Lemma ssd_advance_nand_serializes_witness : exists s h t s' h' te,
  ssd_advance_nand s h demo_program = Ok (t, s', h') /\ ltime_at s' 0 0 = Some t /\ t = u64 (te + 185000) /\ 0 <= te.
Proof.
  destruct demo_device as (s & h & Hs & Hh & [Hc Hl _ Hst] & Ht). exists s, h.
  pose proof (fresh_nand (tiny 16) (tiny_dev 16 ltac:(lia)) s Hs) as [Hsp Hok _].
  assert (Hcr : cmd_in_range s demo_program) by (split; [exact Hc|exact Hl|by right; left|exact Hst]).
  destruct (ssd_advance_nand_spec s h demo_program Hok) as (t & s' & h' & E & _);
    [rewrite Hsp; apply (dk_timing _ (tiny_dev 16 ltac:(lia)))|done|done|].
  destruct (ssd_advance_nand_serializes s h demo_program 0 t s' h' Hok Hcr Ht ltac:(done) ltac:(by left) E) as (Hlt & Hw & _).
  destruct (Hw eq_refl) as (m & te & m' & Hm & Ete & Et & _). exists t, s', h', te.
  split; [exact E|]. split; [exact (Hlt 0 0)|]. split; [by rewrite Et, Hsp|].
  destruct (so_perf _ Hok 0 Hc) as (m2 & Hm2 & Hi). assert (Em : m2 = m) by (apply (inj Some); by rewrite <- Hm2, <- Hm). subst m2.
  simpl in Ete. destruct (chmodel_request_spec (S (hw_clk h)) m (Z.max 0 (cpu_clock (hw_clk h))) 4096 Hi) as (x2 & y2 & Ex2 & _ & Hx2);
    [pose proof (clock_range (hw_clk h)); lia|]. rewrite Ete in Ex2. injection Ex2 as -> _. lia.
Defined.

Lemma ppa_roundtrip_witness : ppa_blk (make_ppa 3 2 0 700 41) = 700.
Proof.
  destruct (ppa_roundtrip 3 2 0 700 41 ltac:(lia) ltac:(lia) ltac:(lia) ltac:(lia) ltac:(lia)) as [E _].
  exact (f_equal (fun x => x.1.2) E).
Defined.
Lemma demo_queued : exists k e w0 p, io_inv (demo_at k, all_idle) /\ worker_id k = 0 /\
  io_seq k = e /\ e <> NIL /\ work k e = Ok (set_links (demo_copied w0) NIL p) /\
  walk (length (work_queue k)) k (io_seq k) = [set_links (demo_copied w0) NIL p] /\ (0 < length (work_queue k))%nat.
Proof.
  destruct (init_worker_spec 0) as (k0 & _ & W & Hid & _ & Hw0).
  destruct (take_free_spec k0 [] _ W) as (e & fr & Efr & _ & Hmore).
  assert (Hfr : fr <> []).
  { intros Hf. apply (f_equal length) in Efr. rewrite Hf, length_seqZ in Efr. simpl in Efr. pose proof nr_pos. lia. }
  destruct (Hmore Hfr) as (k1 & _ & W1 & Q & _ & Hid1). clear Efr Hmore.
  assert (Hr : forall x w, work k1 x = Ok w -> same_work work_0 w).
  { intros x w. unfold work. rewrite Q. apply Hw0. }
  destruct (wl_work _ _ _ _ W1 e) as [w Hw]; [apply (wl_range _ _ _ _ W1); set_solver|].
  destruct (fill_insert_spec k1 [] fr e w demo_copied 0 W1 Hw eq_refl eq_refl)
    as (k2 & k & a & b & _ & _ & Eab & W' & _ & Hid2 & Hs & (v & Hv & (n & p & ->))).
  destruct a, b; try discriminate Eab. simpl in W'.
  pose proof (wl_io_next _ _ _ _ W') as [(u & Hu & Hn) _]. assert (Ene : e <> NIL) by (apply (wl_not_nil _ _ _ _ W'); set_solver).
  simpl in Hn. assert (u = set_links (demo_copied w) n p) as -> by (unfold work in Hv; congruence). simpl in Hn. subst n.
  exists k, e, w, p. rewrite (wl_io _ _ _ _ W'), (wl_len _ _ _ _ W'). split; [split|]; simpl.
  - done.
  - done.
  - intros i kj Hi. apply nthZ_Ok in Hi as [_ Hi]. apply list_lookup_singleton_Some in Hi as [_ <-].
    split; [|by exists [e], fr]. intros x u Hx Hd. destruct (decide (x = e)) as [->|Hne].
    + rewrite Hv in Hx. injection Hx as <-. discriminate Hd.
    + destruct (work_back k1 k x u) as [u1 Hu1]; [by rewrite (wl_len _ _ _ _ W'), (wl_len _ _ _ _ W1)|done|].
      destruct (Hs x u1 Hne Hu1) as (u2 & Hu2 & (n2 & p2 & ->)). rewrite Hu2 in Hx. injection Hx as <-.
      destruct (Hr x u1 Hu1) as (n3 & p3 & ->). discriminate Hd.
  - assert (En : Z.to_nat NR_MAX_PARALLEL_IO = S (Z.to_nat (NR_MAX_PARALLEL_IO - 1))) by (pose proof nr_pos; lia).
    split; [congruence|]. split; [done|]. split; [done|]. split; [done|]. rewrite En. split; [|lia].
    simpl. change (hdZ [e]) with e. rewrite (proj2 (Z.eqb_neq e NIL) Ene). rewrite Hv. simpl.
    assert (Ew : forall m, walk m k NIL = []) by (by intros []). by rewrite Ew.
Qed.
Lemma scatter_Full n sh' l b :
  length b = (n * size sh')%nat → scatter [Full] (n :: sh') l b = b.
Proof.
  intros Hb. unfold Full. cbn [scatter slice_bounds slice_shape default from_option id].
  rewrite Nat.sub_0_r, drop_0, take_0. cbn [app Nat.add].
  rewrite take_ge by (rewrite length_chunks; lia).
  rewrite drop_ge by (rewrite length_chunks; lia).
  rewrite app_nil_r.
  rewrite zip_with_snd by (by rewrite !length_chunks).
  by apply concat_chunks.
Qed.

Lemma mapM_id_chunks (f : list Q → option (list Q)) k n l :
  length l = (n * k)%nat →
  (∀ c, length c = k → f c = Some c) →
  mapM f (chunks k n l) = Some (chunks k n l).
Proof.
  intros Hl Hf. apply mapM_Some. 
  pose proof (Forall_chunks_length k n l Hl) as HF.
  induction HF; constructor; auto.
Qed.

Lemma broadcast_flat_same sh l :
  length l = size sh → broadcast_flat sh l sh = Some l.
Proof.
  revert l. induction sh as [|n sh IH]; intros l Hl; simpl in *; [done|].
  rewrite Nat.ltb_irrefl, Nat.eqb_refl.
  rewrite (mapM_id_chunks _ (size sh) n l) by auto.
  simpl. f_equal. by apply concat_chunks.
Qed.

End array_lemmas.

Arguments setitem : simpl never.
Arguments getitem : simpl never.
Arguments to_float32 : simpl never.
Arguments to_uint8 : simpl never.

Lemma shape_astype d a : numpy.shape (astype d a) = numpy.shape a.
Proof. reflexivity. Qed.

Lemma length_astype d a : length (flat (astype d a)) = length (flat a).
Proof. unfold astype. cbn [flat]. apply length_fmap. Qed.

Lemma setitem_Full_same_shape a data n sh' :
  numpy.shape a = n :: sh' → numpy.shape data = n :: sh' →
  length (flat data) = size (n :: sh') →
  setitem a [Full] data = Ok (mk_nd (n :: sh') (flat data)).
Proof.
  intros Ha Hd Hl. unfold setitem. rewrite Ha, Hd.
  cbn [slice_shape Full slice_bounds snd]. rewrite Nat.sub_0_r, Nat.sub_diag.
  cbn [strip_ones]. rewrite broadcast_flat_same by done.
  by rewrite scatter_Full.
Qed.

(** *** Evaluation of the methods of [array] *)

Ltac eval_M :=
  unfold bind, ret, raise, lift, modify, set_buffers, set_geometries, record;
  repeat (first [ rewrite lookup_insert_eq | progress simpl ]).

Lemma setitem_eval self sl data s B :
  buffers s !! util.buf self = Some B →
  util.__setitem__ self sl data s =
    match setitem (contents B) sl (astype (element_type B) data) with
    | Raise e => (held (util.buf self) B s, Raise e)
    | Ok a' =>
        match util.geom self with
        | Some g => Backend.update (_geometry g) (released (util.buf self) a' B s)
        | None => (released (util.buf self) a' B s, Ok tt)
        end
    end.
Proof.
  intros H. destruct self as [b g]. simpl in *.
  unfold util.__setitem__, util.numpy_array, util.assign, Backend.map, Backend.unmap,
    Backend.get_buffer, Backend.put_buffer, held, released.
  eval_M. rewrite H. eval_M.
  destruct (setitem (contents B) sl (astype (element_type B) data)) as [a'|e];
    eval_M; [|reflexivity].
  rewrite !insert_insert_eq, <- !app_assoc. simpl.
  destruct g; reflexivity.
Qed.

Lemma getitem_eval self sl s B :
  buffers s !! util.buf self = Some B →
  util.__getitem__ self sl s =
    match getitem (contents B) sl with
    | Raise e => (held (util.buf self) B s, Raise e)
    | Ok v => (released (util.buf self) (contents B) B s, Ok v)
    end.
Proof.
  intros H. destruct self as [b g]. simpl in *.
  unfold util.__getitem__, util.numpy_array, Backend.map, Backend.unmap,
    Backend.get_buffer, Backend.put_buffer, held, released.
  eval_M. rewrite H. eval_M.
  destruct (getitem (contents B) sl) as [v|e]; eval_M; [|reflexivity].
  by rewrite !insert_insert_eq, <- !app_assoc.
Qed.

Lemma shape_eval self s B :
  buffers s !! util.buf self = Some B →
  util.shape self s =
    (released (util.buf self) (contents B) B s, Ok (numpy.shape (contents B))).
Proof.
  intros H. destruct self as [b g]. simpl in *.
  unfold util.shape, util.numpy_array, Backend.map, Backend.unmap,
    Backend.get_buffer, Backend.put_buffer, held, released.
  eval_M. rewrite H. eval_M.
  by rewrite !insert_insert_eq, <- !app_assoc.
Qed.

Lemma dtype_eval self s B :
  buffers s !! util.buf self = Some B →
  util.dtype self s =
    (released (util.buf self) (contents B) B s, Ok (element_type B)).
Proof.
  intros H. destruct self as [b g]. simpl in *.
  unfold util.dtype, util.numpy_array_dtype, Backend.map, Backend.unmap,
    Backend.get_buffer, Backend.put_buffer, held, released.
  eval_M. rewrite H. eval_M.
  by rewrite !insert_insert_eq, <- !app_assoc.
Qed.

Lemma update_eval g s :
  Backend.update g s =
    match geometries s !! g with
    | Some _ => (record (update_call g) s, Ok tt)
    | None => (s, Raise invalid_handle)
    end.
Proof.
  unfold Backend.update, Backend.get_geometry, bind, modify.
  by destruct (geometries s !! g).
Qed.

Lemma map_invalid b s :
  buffers s !! b = None → Backend.map b s = (s, Raise invalid_handle).
Proof.
  intros H. unfold Backend.map, Backend.get_buffer, bind. by rewrite H.
Qed.

Lemma setitem_invalid self sl data s :
  buffers s !! util.buf self = None →
  util.__setitem__ self sl data s = (s, Raise invalid_handle).
Proof.
  intros H. unfold util.__setitem__, bind. by rewrite map_invalid.
Qed.

Lemma issued_app s s' calls : log s' = log s ++ calls → issued s s' = calls.
Proof. intros H. unfold issued. rewrite H. apply drop_app_length. Qed.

**PROBLEM:** Transcribe the records above exactly, beginning at the line that contains "simpl in Ete." and ending with the line that contains "intros Hf. apply", both included, and nothing else.

**EXERCISE RESULT:**
  simpl in Ete. destruct (chmodel_request_spec (S (hw_clk h)) m (Z.max 0 (cpu_clock (hw_clk h))) 4096 Hi) as (x2 & y2 & Ex2 & _ & Hx2);
    [pose proof (clock_range (hw_clk h)); lia|]. rewrite Ete in Ex2. injection Ex2 as -> _. lia.
Defined.

Lemma ppa_roundtrip_witness : ppa_blk (make_ppa 3 2 0 700 41) = 700.
Proof.
  destruct (ppa_roundtrip 3 2 0 700 41 ltac:(lia) ltac:(lia) ltac:(lia) ltac:(lia) ltac:(lia)) as [E _].
  exact (f_equal (fun x => x.1.2) E).
Defined.
Lemma demo_queued : exists k e w0 p, io_inv (demo_at k, all_idle) /\ worker_id k = 0 /\
  io_seq k = e /\ e <> NIL /\ work k e = Ok (set_links (demo_copied w0) NIL p) /\
  walk (length (work_queue k)) k (io_seq k) = [set_links (demo_copied w0) NIL p] /\ (0 < length (work_queue k))%nat.
Proof.
  destruct (init_worker_spec 0) as (k0 & _ & W & Hid & _ & Hw0).
  destruct (take_free_spec k0 [] _ W) as (e & fr & Efr & _ & Hmore).
  assert (Hfr : fr <> []).
  { intros Hf. apply (f_equal length) in Efr. rewrite Hf, length_seqZ in Efr. simpl in Efr. pose proof nr_pos. lia. }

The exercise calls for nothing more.